Person-centred planning

  • Person-centred planning: What the person would like to achieve with their care and support, their goals and aspirations for the future.
  • Person-centred planning: What is important to the person about how they live their lives now. For example, what they enjoy doing, their interests, likes and dislikes, who is important to them, who they like to see, where they like to go, their preferred routines (such as when they like to get up and go to bed, whether they like a bath or a shower).
  • Person-centred planning: Details of key life events and dates to assist with chronological orientation.
  • Person-centred planning: How best to support and involve the person in decision-making.
  • Person-centred planning: Essential information for continuity of care and for use in emergencies.
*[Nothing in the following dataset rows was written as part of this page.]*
Lemma probe_pass cs : NoDup (map (fun c => fst (fst c)) cs) -> Forall (fun c => look_at_run (snd (fst c)) = Probed (snd c)) cs -> forall t, let r := for_concat cs ask_probe e t in
  tn_sched (snd r) = tn_sched t /\ tn_acts (snd r) = tn_acts t /\ map fst (fst r) = cs /\
  exists asked : string -> nat, Forall (fun x => (tn_n t <= asked (fst (fst (fst x))) < tn_n (snd r))%nat /\ snd x = probe_answer (asked (fst (fst (fst x)))) (snd (fst (fst x)))) (fst r).
Proof.
  induction cs as [|[[k w] inst] cs IH]; intros Hnd Hl t; cbv zeta; [split_and!; [done..|]; by exists (fun _ => 0%nat)|].
  apply NoDup_cons in Hnd as [Hk Hnd]. apply Forall_cons in Hl as [Hlk Hl]. cbn [fst snd] in *. set (t1 := MkTurn (S (tn_n t)) (tn_sched t) (tn_acts t) (tn_lines t)).
  assert (for_concat ((k, w, inst) :: cs) ask_probe e t = ((k, w, inst, probe_answer (tn_n t) w) :: fst (for_concat cs ask_probe e t1), snd (for_concat cs ask_probe e t1))) as ->.
  { cbn [for_concat]. unfold bind at 1. unfold probe_answer. rewrite (Probed_found _ _ Hlk).
    replace (ask_probe (k, w, inst) e t) with ([(k, w, inst, if String.eqb (in_containerID inst) "" then None else e_probe e (tn_n t) (wa_fleet w) (wa_instance w))], t1) by done.
    unfold bind. by destruct (for_concat cs ask_probe e t1). }
  cbn [fst snd map]. destruct (IH Hnd Hl t1) as (-> & -> & E & asked & Hf). split; [done|]. split; [done|]. split; [by rewrite E|].
  assert (tn_n t < tn_n (snd (for_concat cs ask_probe e t1)))%nat as Hlt.
  { clear. enough (forall t0, tn_n t0 <= tn_n (snd (for_concat cs ask_probe e t0)))%nat as H by (specialize (H t1); simpl in H; lia).
    intros t0. apply onward_for_concat. intros c. apply onward_ask_probe. }
  exists (fun k' => if String.eqb k' k then tn_n t else asked k'). constructor; [cbn [fst snd]; rewrite String.eqb_refl; split; [lia|done]|].
  rewrite Forall_forall in Hf |- *. intros x Hx. destruct (Hf x Hx) as [Hn Ha]. destruct (String.eqb_spec (fst (fst (fst x))) k) as [Ek|]; [|split; [simpl in Hn; lia|done]].
  destruct Hk. apply list_elem_of_fmap. exists (fst x). split; [done|]. rewrite <- E. apply list_elem_of_fmap. by exists x.
Qed.

Lemma last_pass (L : list (string * watchedAgent * Instance_ * option probe_result)) : NoDup (map (fun x => fst (fst (fst x))) L) ->
  Forall (fun x => look_at_run (snd (fst (fst x))) = Probed (snd (fst x))) L -> forall t, watched_as t (map (fun x => fst (fst x)) L) ->
  (forall x, x ∈ L -> sc_watched (tn_sched (snd (for_each L (apply_activity now) e t))) !! fst (fst (fst x)) = run_after (snd x) (snd (fst (fst x)))) /\
  (forall k, k ∉ map (fun x => fst (fst (fst x))) L -> sc_watched (tn_sched (snd (for_each L (apply_activity now) e t))) !! k = sc_watched (tn_sched t) !! k) /\
  tn_acts (snd (for_each L (apply_activity now) e t)) = tn_acts t ++ concat (map (fun x => acts_about (snd x) (snd (fst (fst x)))) L).
Proof.
  induction L as [|[[[k w] inst] r] L IH]; intros Hnd Hl t Hw; cbn [for_each map concat].
  { split; [by intros ? ?%not_elem_of_nil|]. split; [done|by rewrite app_nil_r]. }
  apply NoDup_cons in Hnd as [Hk Hnd]. apply Forall_cons in Hl as [Hlk Hl]. cbn [map fst snd] in *. unfold bind.
  destruct (activity_about k w inst r Hlk t ltac:(apply Hw; set_solver)) as (_ & E2 & E3). destruct (apply_activity now (k, w, inst, r) e t) as [a t1]. cbn [fst snd] in *.
  destruct (IH Hnd Hl t1) as (F1 & F2 & F3).
  { eapply watched_as_step; [|exact E2|exact Hw]. by rewrite map_map. }
  split; [|split].
  - intros x [->|Hin]%elem_of_cons; [|by apply F1]. cbn [fst snd]. by rewrite F2, E2, lookup_partial_alter_eq.
  - intros k' Hk'. rewrite F2, E2, lookup_partial_alter_ne; [done|set_solver|set_solver].
  - by rewrite F3, E3, app_assoc.
Qed.
(** *** The passes together *)

Lemma probes_keys L : map (fun c => fst (fst c)) (concat (map (fun kw => to_probe (fst kw) (snd kw)) L)) `sublist_of` map fst L.
Proof.
  induction L as [|[k w] L IH]; [done|]. cbn [map concat fst snd]. rewrite map_app. unfold to_probe at 1. destruct (look_at_run w); cbn [map app fst snd]; by constructor.
Qed.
  • Person-centred planning: Roles and responsibilities so that the person receives coordinated care support to meet their needs.
  • Person-centred planning: Where a person lacks capacity to express their choices, how their families and others who are interested in their welfare have been consulted.
  • Person-centred planning: What outcome the person wants and any other options considered.
  • Person-centred planning: The associated benefits and risks of each option.